Total NPKS requirements will depend on your stocking rate and how much grass is required. To give an example, a stocking rate of 210kg organic N per ha will require circa, 100kg N, 9kg P and 10kg K per Ha more than a stocking rate in the 130 to 170 kg organic N per ha bracket. The below figures are given for an average stocking rate.
As the above table shows, continued soil analysis is vital in order to use fertilisers in the most cost-efficient way possible. P requirements are high in the spring, therefore, half your P requirements should be applied in spring with a little and often approach being taken throughout the remainder of the grazing season.

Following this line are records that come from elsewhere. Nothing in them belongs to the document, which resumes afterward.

(** X17. The order of precedence in [_sv_fallbacks], for a record with
    the code [c] and the English function [f].  A Swedish text that is
    no placeholder is kept.  A name that is missing, empty or a
    placeholder becomes the override of the code, or empty when there
    is none.  A function that is missing, empty or a placeholder becomes
    the Swedish word for the English function when the table has one,
    else the override of the code, else empty. *)
Theorem sv_fallbacks_precedence (eu eu' : pydict) (c f : string) :
  get_or eu "eu_e_code" empty_str = PStr c ->
  get_or eu "eu_function_en" empty_str = PStr f ->
  text_field eu "eu_official_name_sv" -> text_field eu "eu_function_sv" ->
  _sv_fallbacks eu = Ok eu' ->
  (forall key s, key = "eu_official_name_sv" \/ key = "eu_function_sv" ->
                 eu !! key = Some (PStr s) ->
                 placeholder_text (lower (strip s)) = false ->
                 eu' !! key = Some (PStr s))
  /\ (gap_at eu "eu_official_name_sv" ->
      eu' !! "eu_official_name_sv"
      = Some (PStr (default EmptyString (assoc c SWEDISH_NAME_OVERRIDES))))
  /\ (gap_at eu "eu_function_sv" ->
      eu' !! "eu_function_sv"
      = Some (PStr match (if nonempty f then function_sv_of (lower f) else None) with
                   | Some v => v
                   | None => default EmptyString (assoc c FUNCTION_OVERRIDES_BY_ECODE_SV)
                   end)).
Proof.
  intros Hc Hf [n0 Hn] [f0 Hfs] Hrun'.
  destruct (sv_fallbacks_steps eu c f n0 f0 Hc Hf Hn Hfs)
    as (eu1 & eu2 & eu3 & eu4 & eu5 & Hrun & E1 & G2 & E3 & G4 & G5).
  rewrite Hrun in Hrun'. injection Hrun' as <-.
  assert (Hfs2 : eu2 !! "eu_function_sv" = eu !! "eu_function_sv").
  { rewrite (fill_gap_other _ _ _ _ _ "eu_function_sv" G2) by discriminate.
    rewrite E1. apply cleared_other. discriminate. }
  assert (Hn5 : eu5 !! "eu_official_name_sv" = eu2 !! "eu_official_name_sv").
  { rewrite (fill_gap_other _ _ _ _ _ "eu_official_name_sv" G5) by discriminate.
    rewrite (fill_gap_other _ _ _ _ _ "eu_official_name_sv" G4) by discriminate.
    rewrite E3. apply cleared_other. discriminate. }
  split; [|split].
  - intros key s [->| ->] L P.
    + assert (n0 = s) as -> by (unfold get_or in Hn; rewrite L in Hn; simpl in Hn; congruence).
      rewrite P in E1. subst eu1.
      rewrite (fill_gap_keeps _ _ _ _ _ s L (real_text_truthy s P) G2) in Hn5.
      rewrite Hn5. exact L.
    + assert (f0 = s) as -> by (unfold get_or in Hfs; rewrite L in Hfs; simpl in Hfs; congruence).
      rewrite P in E3. subst eu3. rewrite <- Hfs2 in L.
      rewrite (fill_gap_keeps _ _ _ _ _ s L (real_text_truthy s P) G4) in G5.
      rewrite (fill_gap_keeps _ _ _ _ _ s L (real_text_truthy s P) G5). exact L.
  - intros (n & Hn' & P). rewrite Hn in Hn'. injection Hn' as ->.
    rewrite P in E1. rewrite Hn5.
    assert (L1 : eu1 !! "eu_official_name_sv" = Some empty_str)
      by (rewrite E1; apply lookup_insert_eq).
    rewrite (fill_gap_run _ _ _ _ _ eq_refl) in G2.
    unfold get in G2. rewrite L1 in G2. apply ok_inj in G2. rewrite <- G2.
    change (negb (truthy (default PNone (Some empty_str))) && true) with true.
    cbv iota.
    destruct (assoc c SWEDISH_NAME_OVERRIDES) as [v|];
      [exact (lookup_insert_eq _ _ _) | exact L1].
  - intros (f1 & Hf1 & P). rewrite Hfs in Hf1. injection Hf1 as ->.
    rewrite P in E3.
    assert (L3 : eu3 !! "eu_function_sv" = Some empty_str)
      by (rewrite E3; apply lookup_insert_eq).
    rewrite (fill_gap_run _ _ _ _ _ eq_refl) in G4.
    unfold get in G4. rewrite L3 in G4.
    change (negb (truthy (default PNone (Some empty_str)))) with true in G4.
    destruct (nonempty f); cbn [andb] in G4; cbv iota in G4.
    + destruct (function_sv_of (lower f)) as [v|] eqn:Fm.
      * apply ok_inj in G4.
        assert (L4 : eu4 !! "eu_function_sv" = Some (PStr v))
          by (rewrite <- G4; apply lookup_insert_eq).
        rewrite (fill_gap_keeps _ _ _ _ _ v L4 (function_map_nonempty _ _ Fm) G5).
        exact L4.
      * apply ok_inj in G4. subst eu4.
        rewrite (fill_gap_run _ _ _ _ _ eq_refl) in G5.
        unfold get in G5. rewrite L3 in G5. apply ok_inj in G5. rewrite <- G5.
        change (negb (truthy (default PNone (Some empty_str))) && true) with true.
        cbv iota.
        destruct (assoc c FUNCTION_OVERRIDES_BY_ECODE_SV) as [v|];
          [exact (lookup_insert_eq _ _ _) | exact L3].
    + apply ok_inj in G4. subst eu4.
      rewrite (fill_gap_run _ _ _ _ _ eq_refl) in G5.
      unfold get in G5. rewrite L3 in G5. apply ok_inj in G5. rewrite <- G5.
      change (negb (truthy (default PNone (Some empty_str))) && true) with true.
      cbv iota.
      destruct (assoc c FUNCTION_OVERRIDES_BY_ECODE_SV) as [v|];
        [exact (lookup_insert_eq _ _ _) | exact L3].
Qed.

Due to the fact that we get luxury uptake of K in the spring, and in order to prevent cow health issues such as grass tetany, it is best to avoid large K applications in early season. Instead, it is best to build soil K levels later in the grazing season. Applying larger K applications can be useful at certain times of the year to reduce drought stress in crops during the summer months. For example, using the likes of an 18-6-12+S product on in early to mid-May will help maximise grass quality and reduce stem production due to drought. For low index K fields, spreading a compound such as 24-2.5-10+s during the summer months can be a useful way of applying the required amount.
A reasonable heavy crop of first cut silage will have 5 tonne of DM per ha, which roughly equates to 10 tonne of fresh grass per acre. On an index 3 P 3K soil, this will remove 20kg per ha p (16 units per acre) and 125kg per ha K (100 units per acre). For index 2 P, we must add 10kg P per ha (8units/ac) and for index 1, we must add 20kg P (16units/ac) per cut. For index 2 K, we must add 30kg/Ha (24 units/ac) and for index 1 we must add 60kg/Ha (48 units/ac) K.

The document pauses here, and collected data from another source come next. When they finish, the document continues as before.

(** * Two UI components of the desktop client, and what their code guarantees

    - [AddExistingRepository]: the "add local repository" dialog, with its
      request-token guard around the asynchronous repository check.
    - [AuthorInput]: the co-author input built on a CodeMirror document,
      with the hint-range scan, the placeholder synchronisation and the
      trigger of the suggestion list.

    Definitions come first and follow the TypeScript sources function by
    function; the theorems about them follow. *)

From Stdlib Require Import ZArith Bool List Ascii String Lia.
From stdpp Require Import base option list.
Import ListNotations.

Local Open Scope Z_scope.

(* ===================================================================== *)
(** * Part I. The add-existing-repository dialog                          *)
(* ===================================================================== *)

Module AddExistingRepository.

(** [IAddExistingRepositoryState]: [boolean | null] is [option bool],
    with [None] for [null] (the check is pending). *)
Record IAddExistingRepositoryState := mkState {
  path : string;
  isGitRepository : option bool;
}.

(** A suspended call of [checkIfPathIsRepository]: it sits at its [await],
    holding the local [token] and the argument it gave to the external
    [isGitRepository] predicate. *)
Record PendingCheck := mkPending {
  pendingToken : Z;
  pendingPath : string;
}.

(** The component instance: the React state, the private field
    [checkGitRepositoryToken], and the calls of [checkIfPathIsRepository]
    that have not resumed yet.  The token is a JavaScript number that starts
    at 0 and only ever receives [++]: every value it takes in practice is an
    integer that a double holds exactly, and it is kept as an integer. *)
Record Component := mkComponent {
  state : IAddExistingRepositoryState;
  checkGitRepositoryToken : Z;
  suspended : list PendingCheck;
}.

(** [constructor]: [this.state = { path: '', isGitRepository: false }],
    field initialiser [checkGitRepositoryToken = 0]. *)
Definition constructor : Component :=
  {| state := {| path := EmptyString; isGitRepository := Some false |};
     checkGitRepositoryToken := 0;
     suspended := [] |}.

(** JavaScript truthiness of a [boolean | null]. *)
Definition truthy (b : option bool) : bool :=
  match b with Some true => true | _ => false end.

(** What [render] hands to the widgets that depend on the state. *)
Record View := mkView {
  textBoxValue : string;
  warningShown : bool;
  submitDisabled : bool;
}.

(** [renderWarning]: [null] when [!this.state.path.length || isRepo]. *)
Definition renderWarning (s : IAddExistingRepositoryState) : bool :=
  let isRepo := isGitRepository s in
  if (String.length (path s) =? 0)%nat || truthy isRepo then false else true.

(** [render]: [disabled = path.length === 0 || isGitRepository === null]. *)
Definition render (s : IAddExistingRepositoryState) : View :=
  let disabled :=
    (String.length (path s) =? 0)%nat
    || match isGitRepository s with None => true | Some _ => false end in
  {| textBoxValue := path s;
     warningShown := renderWarning s;
     submitDisabled := disabled |}.

(** The external [untildify] package, which the component only calls. *)
Class Environment := { untildify : string -> string }.

(** An environment for the examples: the home directory replaces a leading
    tilde that ends the path or stands before a separator. *)
Definition untildifyWith (home p : string) : string :=
  match p with
  | String "~"%char EmptyString => home
  | String "~"%char (String "/"%char _ as rest) => home ++ rest
  | String "~"%char (String "\"%char _ as rest) => home ++ rest
  | _ => p
  end.

Definition exampleEnvironment : Environment :=
  {| untildify := untildifyWith "/home/ada" |}.

Section WithEnvironment.

Context `{env : Environment}.

(** [resolvedPath]. *)
Definition resolvedPath (p : string) : string := untildify p.

(** [checkIfPathIsRepository], up to its [await]: the state is set, the
    token is pre-incremented and captured, and the predicate is called on
    the resolved path. *)
Definition checkIfPathIsRepository (p : string) (c : Component) : Component :=
  let st := {| path := p; isGitRepository := None |} in
  let token := checkGitRepositoryToken c + 1 in
  {| state := st;
     checkGitRepositoryToken := token;
     suspended := {| pendingToken := token; pendingPath := resolvedPath p |}
                    :: suspended c |}.

(** [checkIfPathIsRepository], after its [await] delivered [isRepo] to the
    call that captured [token]. *)
Definition checkResumed (token : Z) (isRepo : bool) (c : Component)
  : IAddExistingRepositoryState :=
  if negb (token =? checkGitRepositoryToken c) then state c
  else {| path := path (state c); isGitRepository := Some isRepo |}.

(** [onPathChanged]: the event carries the text box's value. *)
Definition onPathChanged (value : string) (c : Component) : Component :=
  checkIfPathIsRepository value c.

(** [showFilePicker], given what [showOpenDialog] returned ([None] for a
    falsy result).  [directory[0]] of an empty array is [undefined], which
    is no [string]: the embedding stops there ([None]). *)
Definition showFilePicker (directory : option (list string)) (c : Component)
  : option Component :=
  match directory with
  | None => Some c
  | Some dirs =>
      match dirs !! 0%nat with
      | Some p => Some (checkIfPathIsRepository p c)
      | None => None
      end
  end.

(** ** The component as a transition system *)

Inductive Event :=
| PathChanged (value : string)
| FilePicker (directory : option (list string))
| CheckResolved (token : Z) (isRepo : bool)
| CheckRejected (token : Z).

(** Takes the first suspended call holding [token] out of the list. *)
Fixpoint resume (token : Z) (l : list PendingCheck)
  : option (PendingCheck * list PendingCheck) :=
  match l with
  | [] => None
  | k :: l' =>
      if pendingToken k =? token then Some (k, l')
      else match resume token l' with
           | Some (k', r) => Some (k', k :: r)
           | None => None
           end
  end.

(** One event.  A promise settles only for a call that is suspended on
    it, and settles once.  A rejected [await] throws inside the async
    function: nothing after it runs, and nothing catches it. *)
Definition fire (ev : Event) (c : Component) : option Component :=
  match ev with
  | PathChanged value => Some (onPathChanged value c)
  | FilePicker directory => showFilePicker directory c
  | CheckResolved token isRepo =>
      match resume token (suspended c) with
      | Some (_, rest) =>
          Some {| state := checkResumed token isRepo c;
                  checkGitRepositoryToken := checkGitRepositoryToken c;
                  suspended := rest |}
      | None => None
      end
  | CheckRejected token =>
      match resume token (suspended c) with
      | Some (_, rest) =>
          Some {| state := state c;
                  checkGitRepositoryToken := checkGitRepositoryToken c;
                  suspended := rest |}
      | None => None
      end
  end.

(** Histories list the newest event first. *)
Inductive reachable : list Event -> Component -> Prop :=
| reach_constructor : reachable [] constructor
| reach_fire h c ev c' :
    reachable h c -> fire ev c = Some c' -> reachable (ev :: h) c'.

(** Runs a history (oldest event last in the list). *)
Fixpoint run (h : list Event) : option Component :=
  match h with
  | [] => Some constructor
  | ev :: h' => match run h' with
                | Some c => fire ev c
                | None => None
                end
  end.

(** The path an event asks to be checked, if it starts a check. *)
Definition issuedPath (ev : Event) : option string :=
  match ev with
  | PathChanged value => Some value
  | FilePicker (Some dirs) => dirs !! 0%nat
  | _ => None
  end.

(** Number of checks a history has issued. *)
Fixpoint issued (h : list Event) : nat :=
  match h with
  | [] => 0%nat
  | ev :: h' => match issuedPath ev with
                | Some _ => S (issued h')
                | None => issued h'
                end
  end.

(** The path of the most recently issued check. *)
Fixpoint latestPath (h : list Event) : option string :=
  match h with
  | [] => None
  | ev :: h' => match issuedPath ev with
                | Some p => Some p
                | None => latestPath h'
                end
  end.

Farmers are looking for better quality forage now and graze silage in early spring and still cut their crop in late May. For this system, 100kg N/Ha (80 units/ac) 20kg p (16 units/ac) 100kg K/Ha (80 units/ac) and 20kg/Ha S (16 units/ac) should be applied between slurry and chemical fertiliser. In the event of low index soils, the P can be addressed for the crop, however if large amounts of K are required, it is best to apply some of this in the autumn of the previous year. This will eliminate your silage being too high in K and causing hypocalcaemia in freshly calved cows. High K silage does not affect beef cattle or lactating cows. Muriate of potash 0-0-50 can be applied even in the closed period and is a good way of addressing low index k soils. Second and third cuts will also require 25kg N 4kg P 25kg K and 4kg S per ton of DM removed. When cutting out heavy paddocks, do not forget to replace the P and K removed. Applying a product like 15-3-20+S at 2-2.5 bags per acre should maintain your index in this situation. Alternatively; 2000 gallons/acre of slurry can replace the nutrients removed.